Transcribe the records below exactly, from their first line through the line containing "TcpStream : Type;". Omit every line after it.

<<<<

(* ===== verification/Connect.v ===== *)
(** * Connecting ([talk-protocol/src/client.rs])

    How the sending client reaches a server: Unix sockets, TCP, and TCP with TLS that
    accepts every certificate.  Sockets and rustls are the interface [Network]. *)

From S2P Require Export Client.

(** ** The certificate verifier *)

Inductive SignatureScheme :=
  | ED25519 | RSA_PSS_SHA256 | RSA_PKCS1_SHA256 | ECDSA_NISTP256_SHA256
  (** the other schemes of rustls *)
  | OtherScheme (code : Z).
#[export] Instance SignatureScheme_eq_dec : EqDecision SignatureScheme.
Proof. solve_decision. Defined.

(** [ServerCertVerifier]: the certificate of a name, the signature over the handshake, and
    the schemes that are offered to the server. *)
Record ServerCertVerifier := mkVerifier {
  verify_server_cert : str -> str -> bool;
  verify_tls12_signature : str -> str -> bool;
  verify_tls13_signature : str -> str -> bool;
  supported_verify_schemes : list SignatureScheme;
}.
Definition AcceptAnyCert : ServerCertVerifier :=
  mkVerifier (fun _ _ => true) (fun _ _ => true) (fun _ _ => true)
    [ED25519; RSA_PSS_SHA256; RSA_PKCS1_SHA256; ECDSA_NISTP256_SHA256].

(** A client configuration is its verifier: there is no client certificate. *)
Definition accept_any_cert_client_config : ServerCertVerifier := AcceptAnyCert.

(** A TLS server as a client sees it: its certificate, the schemes its key signs with, its
    signature, and the stream behind the handshake. *)
Record TlsServer := mkServer {
  ts_certificate : str;
  ts_schemes : list SignatureScheme;
  ts_signature : str;
  ts_stream : conn;
}.
Definition common_scheme (v : ServerCertVerifier) (t : TlsServer) : bool :=
  existsb (fun x => bool_decide (x ∈ supported_verify_schemes v)) (ts_schemes t).

Class Network := {
  TcpStream : Type;
  (** [UnixStream::connect], [TcpStream::connect]; the bytes of a connected socket *)
  unix_connect : str -> result str conn;
  tcp_connect : str -> result str TcpStream;
  tcp_bytes : TcpStream -> conn;
  (** [ServerName::try_from], with the text of its error *)
  server_name : str -> result str str;
  (** [TlsConnector::connect] with a configuration of this verifier *)
  tls_connect : ServerCertVerifier -> str -> TcpStream -> result str conn;
}.
(** What rustls documents of a handshake with a server: it needs a common scheme, and
    succeeds when the verifier accepts the certificate and the signature. *)
Class NetworkLaws `{Network} := {
  tls_server : TcpStream -> option TlsServer;
  tls_accepts v name t s : tls_server s = Some t -> common_scheme v t = true ->
    verify_server_cert v (ts_certificate t) name = true ->
    verify_tls12_signature v (ts_certificate t) (ts_signature t) = true ->
    verify_tls13_signature v (ts_certificate t) (ts_signature t) = true ->
    tls_connect v name s = Ok (ts_stream t);
  tls_needs_scheme v name t s : tls_server s = Some t -> common_scheme v t = false -> is_ok (tls_connect v name s) = false;
}.

Section connect.
Context `{Signing} `{Encodings} `{Json Attestation} `{Network}.

Definition connect_unix (path sender_domain : str) : result ClientError ZsmptClient :=
  strm ← map_err ClIo (unix_connect path);
  fst (connect strm sender_domain).
Definition connect_tcp (addr sender_domain : str) : result ClientError ZsmptClient :=
  strm ← map_err ClIo (tcp_connect addr);
  fst (connect (tcp_bytes strm) sender_domain).
(** The part of [connect_tcp_tls] before the greeting. *)
Definition dial_tls (v : ServerCertVerifier) (addr name : str) : result ClientError conn :=
  name ← map_err (fun e => ClAuth (#"invalid server name: " ++ e)) (server_name name);
  strm ← map_err ClIo (tcp_connect addr);
  map_err ClIo (tls_connect v name strm).
Definition connect_tcp_tls (addr name : str) (v : ServerCertVerifier) (sender_domain : str)
    : result ClientError ZsmptClient :=
  strm ← dial_tls v addr name;
  fst (connect strm sender_domain).

(** [SendInvoice::deliver], from the endpoint; [si_deliver] is the part on the stream. *)
Definition send_invoice_deliver (random : str) (t_issue t_verify : Z) (x : SendInvoice) : result ClientError unit :=
  client ← connect_tcp_tls (si_endpoint x) (si_receiver_domain x) accept_any_cert_client_config (si_sender_domain x);
  fst (send_invoice_over random t_issue t_verify (si_sender_username x) (si_recipient_user x) (si_receiver_pub x)
         (si_message_id x) (si_payload x) (si_body x) client).
Lemma send_invoice_deliver_stream random t_issue t_verify x :
  send_invoice_deliver random t_issue t_verify x
  = (strm ← dial_tls AcceptAnyCert (si_endpoint x) (si_receiver_domain x); si_deliver random t_issue t_verify x strm).
Proof.
  unfold send_invoice_deliver, connect_tcp_tls, accept_any_cert_client_config, si_deliver.
  destruct (dial_tls _ _ _) as [strm|e]; [|done]. cbn [mbind result_bind]. by destruct (connect strm _) as [[client|e] c].
Qed.

(** TLS tells nothing about who answers: whatever certificate and signature the server
    shows, the connection is made, as long as its key signs with one of the four schemes;
    a server whose key has another scheme, say ECDSA on P-384, is not reached. *)
Theorem any_certificate_is_accepted `{!NetworkLaws} addr name n s t :
  server_name name = Ok n -> tcp_connect addr = Ok s -> tls_server s = Some t ->
  if common_scheme AcceptAnyCert t then dial_tls AcceptAnyCert addr name = Ok (ts_stream t)
  else forall sender_domain, exists e, connect_tcp_tls addr name AcceptAnyCert sender_domain = Err (ClIo e).
Proof.
  intros Hn Hs Ht. unfold connect_tcp_tls, dial_tls. rewrite Hn, Hs. cbn [mbind result_bind map_err].
  destruct (common_scheme AcceptAnyCert t) eqn:Ec.
  - by rewrite (tls_accepts AcceptAnyCert n t s).
  - intros sender_domain. pose proof (tls_needs_scheme AcceptAnyCert n t s Ht Ec) as He.
    destruct (tls_connect AcceptAnyCert n s) as [c|e]; [done|]. by exists e.
Qed.
End connect.

(** ** A server whose certificate is not its own *)

Module ToyNetwork.
Definition greeting : conn := mkConn (#"ZSMTP 1.0 b.org" ++ crlf) [].
Definition server_at (addr : str) : TlsServer :=
  mkServer #"certificate of another" (if addr ≟ #"p384:465" then [OtherScheme 1283] else [ED25519]) #"forged" greeting.
#[export] Instance network : Network := {|
  TcpStream := str;
  unix_connect := fun _ => Err #"no such file";
  tcp_connect := Ok;
  tcp_bytes := fun _ => greeting;
  server_name := fun n => if n ≟ [] then Err #"empty" else Ok n;
  tls_connect := fun v name s =>
    let t := server_at s in
    if common_scheme v t && verify_server_cert v (ts_certificate t) name
       && verify_tls13_signature v (ts_certificate t) (ts_signature t)
    then Ok (ts_stream t) else Err #"handshake failure" |}.
#[export] Instance network_laws : NetworkLaws.
Proof.
  refine {| tls_server := fun s => Some (server_at s) |}; intros v name t s [= <-]; cbn.
  - by intros -> -> _ ->.
  - by intros ->.
Defined.
Example impostor_is_greeted : is_ok (connect_tcp_tls #"b:465" #"b.org" AcceptAnyCert #"a.org") = true.
Proof. by vm_compute. Qed.
Example p384_is_refused : connect_tcp_tls #"p384:465" #"b.org" AcceptAnyCert #"a.org" = Err (ClIo #"handshake failure").
Proof. by vm_compute. Qed.
Example no_name : connect_tcp_tls #"b:465" [] AcceptAnyCert #"a.org" = Err (ClAuth #"invalid server name: empty").
Proof. by vm_compute. Qed.
Example plain_greeted : is_ok (connect_tcp #"b:2525" #"a.org") = true /\ is_ok (connect_unix #"/run/z" #"a.org") = false.
Proof. by vm_compute. Qed.
End ToyNetwork.
(* ===== verification/MailStore.v ===== *)
(** * The mail store's data and passwords ([talk-mailstore/src/lib.rs], [password.rs]) *)

From S2P Require Export RustStr.

Definition INBOX : str := #"INBOX".
Definition SENT : str := #"Sent".

Record User := mkUser {
  user_id : Z;
  user_username : str;
  user_master_pubkey : str;
  user_ivk_commitment : option str;
  user_registration_attestation : option str;
}.

Record UserSummary := mkUserSummary {
  us_id : Z;
  us_username : str;
  us_created_at : Z;
  us_has_ivk : bool;
  us_has_attestation : bool;
}.

Inductive TxDirection := In | Out.
#[export] Instance TxDirection_eq_dec : EqDecision TxDirection.
Proof. solve_decision. Defined.
Definition dir_as_str (d : TxDirection) : str := match d with In => #"in" | Out => #"out" end.
Definition dir_parse (s : str) : option TxDirection :=
  if s ≟ #"in" then Some In else if s ≟ #"out" then Some Out else None.

Inductive TxState := Opaque | Resolved | Spent | Sent | Failed | Retrying.
#[export] Instance TxState_eq_dec : EqDecision TxState.
Proof. solve_decision. Defined.
Definition txstate_as_str (x : TxState) : str :=
  match x with
  | Opaque => #"opaque" | Resolved => #"resolved" | Spent => #"spent"
  | Sent => #"sent" | Failed => #"failed" | Retrying => #"retrying"
  end.
Definition txstate_parse (s : str) : option TxState :=
  if s ≟ #"opaque" then Some Opaque
  else if s ≟ #"resolved" then Some Resolved
  else if s ≟ #"spent" then Some Spent
  else if s ≟ #"sent" then Some Sent
  else if s ≟ #"failed" then Some Failed
  else if s ≟ #"retrying" then Some Retrying
  else None.

Record NewTransaction := mkNewTx {
  nt_direction : TxDirection;
  nt_state : TxState;
  nt_sender_mailbox : str;
  nt_recipient_mailbox : str;
  nt_amount : str;
  nt_binding : option str;
  nt_message_id : str;
  nt_outbound_body : option str;
  nt_payload : str;
}.

Record Transaction := mkTx {
  tx_id : Z;
  tx_direction : TxDirection;
  tx_state : TxState;
  tx_sender_mailbox : str;
  tx_recipient_mailbox : str;
  tx_amount : str;
  tx_binding : option str;
  tx_message_id : str;
  tx_message_row_id : option Z;
  tx_outbound_body : option str;
  tx_payload : str;
  tx_created_at : Z;
  tx_updated_at : Z;
}.

Record KeyringEntry := mkKeyringEntry {
  ke_sender_mailbox : str;
  ke_sender_pubkey : str;
  ke_state : str;
  ke_first_seen : Z;
}.

Record ShareEntry := mkShareEntry { se_share_id : str; se_wrapped_dk : str; se_revoked : bool }.

(** [MessageFlags], a [u32] bit mask. *)
Definition SEEN : Z := Z.shiftl 1 0.
Definition ANSWERED : Z := Z.shiftl 1 1.
Definition FLAGGED : Z := Z.shiftl 1 2.
Definition DELETED : Z := Z.shiftl 1 3.
Definition flags_contains (bits flag : Z) : bool := negb (Z.land bits flag =? 0)%Z.
Definition flags_insert (bits flag : Z) : Z := Z.lor bits flag.
Definition flags_remove (bits flag : Z) : Z := Z.land bits (Z.lxor u32_max flag).
Definition is_seen (bits : Z) : bool := flags_contains bits SEEN.
Definition is_deleted (bits : Z) : bool := flags_contains bits DELETED.

Record MessageMeta := mkMeta {
  meta_id : Z;
  meta_message_id : str;
  meta_uid : Z;
  meta_uidvalidity : Z;
  meta_internaldate : Z;
  meta_flags : Z;
  meta_subject : str;
  meta_size : Z;
  meta_sender : str;
  meta_trust_state : str;
  meta_tx_state : option str;
  meta_tx_id : option Z;
}.
Record Message := mkMessage { msg_meta : MessageMeta; msg_body : str }.

Record NewMessage := mkNewMessage {
  nm_message_id : str;
  nm_subject : str;
  nm_body : str;
  nm_flags : Z;
  nm_sender : str;
  nm_trust_state : str;
}.
(** [NewMessage::invoice]. *)
Definition new_invoice (message_id subject body : str) : NewMessage :=
  mkNewMessage message_id subject body 0 [] #"unverified".

(** A login name is a bare local part or is qualified with the local domain. *)
Definition local_username (login local_domain : str) : option str :=
  let login := trim login in
  if login ≟ [] then None
  else match split_once b_at login with
       | None => Some login
       | Some (local, dom) =>
           if local ≟ [] then None
           else if eq_ignore_ascii_case dom local_domain then Some local
           else None
       end.

(** What SQLite reports: a violated constraint, or the statement failed. *)
Inductive SqlError := UniqueViolation | ForeignKeyViolation | TransactionState | SqlFailure.
#[export] Instance SqlError_eq_dec : EqDecision SqlError.
Proof. solve_decision. Defined.
Inductive StoreError :=
  | UserNotFound (name : str)
  | UserIdNotFound (id : Z)
  | MailboxNotFound
  | MessageNotFound
  | DuplicateMessage (message_id : str)
  | Storage (e : SqlError)
  | StoreIo
  | Poisoned.
#[export] Instance StoreError_eq_dec : EqDecision StoreError.
Proof. solve_decision. Defined.

(** The texts of the errors of SQLite and of the operating system. *)
Class ErrorTexts := { io_text : str; sql_text : SqlError -> str }.

Definition store_error_str `{ErrorTexts} (e : StoreError) : str :=
  match e with
  | UserNotFound n => #"user " ++ n ++ #" not found"
  | UserIdNotFound i => #"user id " ++ show_Z i ++ #" not found"
  | MailboxNotFound => #"mailbox not found"
  | MessageNotFound => #"message not found"
  | DuplicateMessage m => #"duplicate message id " ++ m
  | Storage e => #"storage: " ++ sql_text e
  | StoreIo => #"io: " ++ io_text
  | Poisoned => #"internal lock poisoned"
  end.

(** ** Lemmas *)

Lemma dir_parse_as_str d : dir_parse (dir_as_str d) = Some d.
Proof. by destruct d. Qed.
Lemma txstate_parse_as_str x : txstate_parse (txstate_as_str x) = Some x.
Proof. by destruct x. Qed.
Lemma dir_as_str_inj d e : dir_as_str d = dir_as_str e -> d = e.
Proof. by destruct d, e. Qed.

(** An accepted login is never qualified with a foreign domain. *)
Lemma local_username_Some login dom u :
  local_username login dom = Some u ->
  u <> [] /\ (b_at ∉ u) /\
  (trim login = u \/ exists d, trim login = u ++ b_at :: d /\ eq_ignore_ascii_case d dom = true).
Proof.
  unfold local_username. case_bool_decide as Hn; [done|].
  destruct (split_once b_at (trim login)) as [[local d]|] eqn:E.
  - case_bool_decide; [done|]. destruct (eq_ignore_ascii_case d dom) eqn:Ed; [|done].
    intros [= <-]. apply split_once_Some in E as [E Hx]. eauto 10.
  - intros [= <-]. split; [done|]. split; [|by left].
    clear Hn. revert E. generalize (trim login). intros s. induction s as [|x s IH]; [intros _; apply not_elem_of_nil|].
    cbn. case_bool_decide; [done|]. destruct (split_once b_at s) as [[??]|]; [done|].
    intros _. apply not_elem_of_cons. split; [naive_solver|]. by apply IH.
Qed.

(** ** Password hashing ([password.rs]) *)

Class Argon2 := {
  (** hash with a salt: the PHC string *)
  argon2_hash : str -> str -> result str str;
  (** [PasswordHash::new] accepts the string *)
  phc_parses : str -> bool;
  (** [verify_password(..).is_ok()] on a string that parses *)
  argon2_verify : str -> str -> bool;
}.
Class Argon2Laws `{Argon2} : Prop := {
  argon2_roundtrip : forall salt pw h, argon2_hash salt pw = Ok h ->
    phc_parses h = true /\ argon2_verify pw h = true;
}.

Section password.
Context `{Argon2}.
Definition hash_password (salt password : str) : result str str := argon2_hash salt password.
Definition verify_password (password hash : str) : result unit bool :=
  if phc_parses hash then Ok (argon2_verify password hash) else Err tt.
End password.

>>>>

Response box:
(* ===== verification/Connect.v ===== *)
(** * Connecting ([talk-protocol/src/client.rs])

    How the sending client reaches a server: Unix sockets, TCP, and TCP with TLS that
    accepts every certificate.  Sockets and rustls are the interface [Network]. *)

From S2P Require Export Client.

(** ** The certificate verifier *)

Inductive SignatureScheme :=
  | ED25519 | RSA_PSS_SHA256 | RSA_PKCS1_SHA256 | ECDSA_NISTP256_SHA256
  (** the other schemes of rustls *)
  | OtherScheme (code : Z).
#[export] Instance SignatureScheme_eq_dec : EqDecision SignatureScheme.
Proof. solve_decision. Defined.

(** [ServerCertVerifier]: the certificate of a name, the signature over the handshake, and
    the schemes that are offered to the server. *)
Record ServerCertVerifier := mkVerifier {
  verify_server_cert : str -> str -> bool;
  verify_tls12_signature : str -> str -> bool;
  verify_tls13_signature : str -> str -> bool;
  supported_verify_schemes : list SignatureScheme;
}.
Definition AcceptAnyCert : ServerCertVerifier :=
  mkVerifier (fun _ _ => true) (fun _ _ => true) (fun _ _ => true)
    [ED25519; RSA_PSS_SHA256; RSA_PKCS1_SHA256; ECDSA_NISTP256_SHA256].

(** A client configuration is its verifier: there is no client certificate. *)
Definition accept_any_cert_client_config : ServerCertVerifier := AcceptAnyCert.

(** A TLS server as a client sees it: its certificate, the schemes its key signs with, its
    signature, and the stream behind the handshake. *)
Record TlsServer := mkServer {
  ts_certificate : str;
  ts_schemes : list SignatureScheme;
  ts_signature : str;
  ts_stream : conn;
}.
Definition common_scheme (v : ServerCertVerifier) (t : TlsServer) : bool :=
  existsb (fun x => bool_decide (x ∈ supported_verify_schemes v)) (ts_schemes t).

Class Network := {
  TcpStream : Type;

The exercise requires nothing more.